I don’t feel anything particularly strong about this class. A lot of people who are interested in CS will take this class out of interest, so a lot of the content is designed to be good for people across the board. Thus, there’s a significant amount of busy work, writing down algorithms and solving them manually every friday, pre-recorded lectures before COVID was hip. I found this mass-served content to not be particularly interesting, and that most of the content could be useful, but I couldn’t tell at the tiem if it was or wasn’t. Even in retrospect, I’m not sure whether anything I learned was good. I also realize part of the class was still teaching people how to program, and making people more confident in their ability to program. One thing I’d also note about this course (and Intro to Systems), is that there is a significant amount of hand-holding. To be specific, you can go to office hours, and they will help you debug, figuring out what is wrong with your understanding, and helping you find bugs in your code.
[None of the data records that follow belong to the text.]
(* ===== verification/Umalloc.v ===== *)
(** * The allocator of [user/umalloc.c]

    A header is 16 bytes: the [ptr] and [size] fields of the headers in memory
    are two maps over their addresses.  [BASE] is the address of the static
    header [base], below the heap; the break only moves by [sbrk]. *)

From Stdlib Require Import ZArith Lia.
From S2P Require Import Prelude User.

Record heap := MkHeap { hptr : gmap Z Z; hsize : gmap Z Z; freep : Z }.
#[export] Instance eta_heap : Eta heap := fun h => MkHeap (hptr h) (hsize h) (freep h).

Definition ptr (h : heap) (p : Z) : Z := default 0 (hptr h !! p).
Definition size (h : heap) (p : Z) : Z := default 0 (hsize h !! p).
Definition set_ptr (p v : Z) (h : heap) : heap := h <| hptr ::= <[p := v]> |>.
Definition set_size (p v : Z) (h : heap) : heap := h <| hsize ::= <[p := v]> |>.
Definition set_freep (p : Z) (h : heap) : heap := h <| freep := p |>.

(** [p + n] on [Header *]. *)
Definition plus (p n : Z) : Z := p + 16 * n.

Section base.
Context (BASE : Z).

(** The loop of [free]: the block after which [bp] goes. *)
Fixpoint free_pos (k : nat) (h : heap) (bp p : Z) : option Z :=
  match k with
  | O => None
  | S k' =>
      if (p <? bp) && (bp <? ptr h p) then Some p
      else if (ptr h p <=? p) && ((p <? bp) || (bp <? ptr h p)) then Some p
      else free_pos k' h bp (ptr h p)
  end.

Definition free (k : nat) (h : heap) (ap : Z) : option heap :=
  let bp := ap - 16 in
  p ← free_pos k h bp (freep h);
  let h := if plus bp (size h bp) =? ptr h p
           then set_ptr bp (ptr h (ptr h p)) (set_size bp (u32 (size h bp + size h (ptr h p))) h)
           else set_ptr bp (ptr h p) h in
  let h := if plus p (size h p) =? bp
           then set_ptr p (ptr h bp) (set_size p (u32 (size h p + size h bp)) h)
           else set_ptr p bp h in
  Some (set_freep p h).

(** The heap, and [freep] or 0. *)
Definition morecore (k : nat) (h : heap) (nu : Z) : prog (heap * Z) :=
  let nu := if nu <? 4096 then 4096 else nu in
  p ← sbrk (i32 (nu * 16));
  if p =? -1 then mret (h, 0) else
  let h := set_size p nu h in
  match free k h (p + 16) with
  | Some h => mret (h, freep h)
  | None => PFuel
  end.

Definition malloc_body (k : nat) (nunits : Z) : heap * Z * Z -> prog ((heap * Z * Z) + (heap * Z)) :=
  fun '(h, prevp, p) =>
  if nunits <=? size h p then
    if size h p =? nunits then
      mret (inr (set_freep prevp (set_ptr prevp (ptr h p) h), p + 16))
    else
      let h := set_size p (size h p - nunits) h in
      let p := plus p (size h p) in
      let h := set_size p nunits h in
      mret (inr (set_freep prevp h, p + 16))
  else if p =? freep h then
    '(h, p) ← morecore k h nunits;
    if p =? 0 then mret (inr (h, 0)) else mret (inl (h, p, ptr h p))
  else mret (inl (h, p, ptr h p)).

Definition malloc (k : nat) (h : heap) (nbytes : Z) : prog (heap * Z) :=
  let nunits := u32 ((nbytes + 16 - 1) / 16 + 1) in
  let h := if freep h =? 0 then set_size BASE 0 (set_freep BASE (set_ptr BASE BASE h)) else h in
  let prevp := freep h in
  ploop k (malloc_body k nunits) (h, prevp, ptr h prevp).

(** ** The invariant *)

(** From [p] the pointers run through the blocks [L] to [e]. *)
Fixpoint chain (h : heap) (p : Z) (L : list (Z * Z)) (e : Z) : Prop :=
  match L with
  | [] => ptr h p = e
  | (a, n) :: L' => ptr h p = a /\ size h a = n /\ chain h a L' e
  end.

(** Blocks in address order from [lo] to [hi], with room between them. *)
Fixpoint spread (lo : Z) (L : list (Z * Z)) (hi : Z) : Prop :=
  match L with
  | [] => lo <= hi
  | (a, n) :: L' => lo < a /\ 0 < n /\ spread (plus a n) L' hi
  end.

Definition disjoint (b c : Z * Z) : Prop := plus b.1 b.2 <= c.1 \/ plus c.1 c.2 <= b.1.
Definition covers (L : list (Z * Z)) (x : Z) : Prop := exists b, b ∈ L /\ b.1 <= x < plus b.1 b.2.

(** The free blocks [L] and the allocated blocks [A], below the break. *)
Record heap_ok (h : heap) (L A : list (Z * Z)) (brk : Z) : Prop := {
  hk_base : 0 < BASE /\ size h BASE = 0;
  hk_chain : chain h BASE L BASE;
  hk_spread : spread (BASE + 15) L brk;
  hk_freep : freep h = BASE \/ exists n, (freep h, n) ∈ L;
  hk_alloc : forall a n, (a, n) ∈ A -> 0 < n /\ BASE + 16 <= a /\ plus a n <= brk /\ size h a = n /\ forall b, b ∈ L -> disjoint (a, n) b;
  hk_apart : forall i j b c, A !! i = Some b -> A !! j = Some c -> i <> j -> disjoint b c;
  hk_brk : BASE + 16 <= brk < 2 ^ 36
}.
(** ** Chains and sorted blocks *)

Fixpoint lastp (p : Z) (L : list (Z * Z)) : Z := match L with [] => p | (a, _) :: L' => lastp a L' end.

Lemma lastp_in p L : lastp p L = p \/ exists n, (lastp p L, n) ∈ L.
Proof.
  revert p. induction L as [|[a n] L IH]; intros p; [by left|]. right. cbn [lastp]. destruct (IH a) as [->|[m Hm]]; [exists n; left|exists m; by right].
Qed.

Lemma hchain_app h p L a n M e : chain h p (L ++ (a, n) :: M) e <-> chain h p L a /\ size h a = n /\ chain h a M e.
Proof. revert p. induction L as [|[c m] L IH]; intros p; cbn [app chain]; [tauto|]. rewrite IH. tauto. Qed.

Lemma hchain_last h p L e : chain h p L e -> ptr h (lastp p L) = e.
Proof. revert p. induction L as [|[a n] L IH]; intros p; [done|]. intros (_ & _ & H). cbn [lastp]. by apply IH. Qed.

Lemma chain_frame h h' p L e : (forall y, y = p \/ y ∈ L.*1 -> ptr h' y = ptr h y) -> (forall y, y ∈ L.*1 -> size h' y = size h y) -> chain h p L e -> chain h' p L e.
Proof.
  revert p. induction L as [|[a n] L IH]; intros p Hp Hs; cbn [chain]; [rewrite Hp by auto; done|]. intros (H1 & H2 & H3). split_and!.
  - by rewrite Hp by auto.
  - by rewrite Hs by left.
  - apply IH; [intros y [->|Hy]; apply Hp; right; [left|by right]|intros y Hy; apply Hs; by right|done].
Qed.

(** Redirecting the last pointer. *)
Lemma chain_relink h h' p L e e' : (forall y, y = p \/ y ∈ L.*1 -> y <> lastp p L -> ptr h' y = ptr h y) -> (forall y, y ∈ L.*1 -> size h' y = size h y) -> NoDup (p :: L.*1) ->
  ptr h' (lastp p L) = e' -> chain h p L e -> chain h' p L e'.
Proof.
  revert p. induction L as [|[a n] L IH]; intros p Hp Hs Hnd Hl; cbn [chain]; [done|]. intros (H1 & H2 & H3). cbn [lastp fmap list_fmap fst] in *.
  apply NoDup_cons in Hnd as [Hn Hnd]. split_and!; [rewrite Hp; [done|by left|]|by rewrite Hs by left|].
  - intros ->. apply Hn. destruct (lastp_in a L) as [->|[m Hm]]; [left|right]. apply list_elem_of_fmap. by exists (lastp a L, m).
  - apply IH; [|intros y Hy; apply Hs; by right|done|done|done]. intros y [->|Hy] Hne; (apply Hp; [right|done]); [left|by right].
Qed.

Lemma spread_le lo L hi : spread lo L hi -> lo <= hi /\ forall a n, (a, n) ∈ L -> lo < a /\ 0 < n /\ plus a n <= hi.
Proof.
  revert lo. induction L as [|[c m] L IH]; intros lo; cbn [spread]; [intros H; split; [done|]; intros a n Hx; by apply not_elem_of_nil in Hx|].
  intros (H1 & H2 & H3). destruct (IH _ H3) as [H4 H5]. unfold plus in *. split; [lia|]. intros a n [[= -> ->]|Hx]%elem_of_cons; [lia|]. destruct (H5 a n Hx). lia.
Qed.

Lemma spread_nodup lo L hi : spread lo L hi -> NoDup L.*1 /\ forall y, y ∈ L.*1 -> lo < y.
Proof.
  revert lo. induction L as [|[c m] L IH]; intros lo; cbn [spread fmap list_fmap fst]; [split; [constructor|]; intros y Hy; by apply not_elem_of_nil in Hy|].
  intros (H1 & H2 & H3). destruct (IH _ H3) as [H4 H5]. unfold plus in *. split.
  - constructor; [|done]. intros Hc. apply H5 in Hc. lia.
  - intros y [->|Hy]%elem_of_cons; [done|]. apply H5 in Hy. lia.
Qed.

Lemma spread_app lo L a n M hi : spread lo (L ++ (a, n) :: M) hi <-> spread lo L (a - 1) /\ 0 < n /\ spread (plus a n) M hi.
Proof. revert lo. induction L as [|[c m] L IH]; intros lo; cbn [app spread]; [split; intros (? & ? & ?); split_and!; (done || lia)|]. rewrite IH. tauto. Qed.

Lemma spread_lo lo lo' L hi : lo' <= lo -> spread lo L hi -> spread lo' L hi.
Proof. destruct L as [|[a n] L]; cbn [spread]; [lia|]. intros Hl (H1 & H2 & H3). split_and!; (done || lia). Qed.

Lemma spread_hi lo L hi hi' : hi <= hi' -> spread lo L hi -> spread lo L hi'.
Proof. intros Hh. revert lo. induction L as [|[a n] L IH]; intros lo; cbn [spread]; [lia|]. intros (H1 & H2 & H3). split_and!; [done|done|by apply IH]. Qed.

(** The free blocks below and above a block that is none of them. *)
Lemma spread_split lo L hi bp n : spread lo L hi -> lo <= bp -> plus bp n <= hi -> 0 < n -> (forall b, b ∈ L -> disjoint (bp, n) b) ->
  exists L1 L2, L = L1 ++ L2 /\ spread lo L1 bp /\ spread (plus bp n - 1) L2 hi.
Proof.
  revert lo. induction L as [|[a m] L IH]; intros lo HS Hlo Hhi Hn Hd; [exists [], []; split_and!; [done|done|cbn; unfold plus in *; lia]|].
  destruct HS as (H1 & H2 & H3). destruct (Hd (a, m) ltac:(left)) as [Hx|Hx]; cbn [fst snd] in Hx.
  - exists [], ((a, m) :: L). split_and!; [done|done|]. cbn [spread]. split_and!; [lia|done|done].
  - destruct (IH (plus a m) H3 Hx Hhi Hn) as (L1 & L2 & -> & S1 & S2); [intros b Hb; apply Hd; by right|]. exists ((a, m) :: L1), L2. split_and!; [done|done|done].
Qed.
(** ** The search of [free] *)

Definition stops (h : heap) (bp p : Z) : bool := ((p <? bp) && (bp <? ptr h p)) || ((ptr h p <=? p) && ((p <? bp) || (bp <? ptr h p))).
I feel that this kind of hand-holding ends up getting un-learned in later classes, where there aren’t enough resources for the admin to maintain it (and they shouldn’t maintain it either). Probably, the most egregious thing is either papering over someone’s understanding, or figuring out their understanding for them. The one thing I enjoyed from the course was a competitive aspect, since there were leaderboards. I found I could just focus on the systems component, either adding built in parallelism, optimizing for the Java GC, using bitwise operations, and that would be sufficient to do well (which might be antithetical to the course). But doing shit that isn’t intended is always the most fun.
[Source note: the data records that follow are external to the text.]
(* ===== verification/_CoqProject ===== *)
-Q . S2P
Prelude.v
PyText.v
Money.v
PyDecimal.v
Binary64.v
FloatExact.v
FloatRound.v
FloatSigned.v
Discounts.v
After5.v
Cli.v
Session.v
Tests.v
I felt this class to be mostly lackluster, although it may be more useful depending on what field of programming/research someone is focusing on. The first few assignments are mostly just focusing on OCaML (which is a shitty language, fuck you Jane Street). That’s fine, it can be difficult to learn functional paradigms, but I think the assignments basically only taught syntax, whereas they could’ve also been more compressed in terms of adding in components of mutual recursion, continuation-passing-style, or other things. As compared to seeing Lisp, I felt like my mind was not bent so much, although this may have been affected since I had seen Lisp before. Other than that, we also did proofs on programs, which from a research POV may be useful, but from a practicality perspective is pretty useless. The final assignment was semi-interesting, since we had to do parallelized map and reduce operations in F#, which seemed a bit more interesting. Generally, the course is fine, but I don’t know if it was necessary that I did it. Meh, whatever.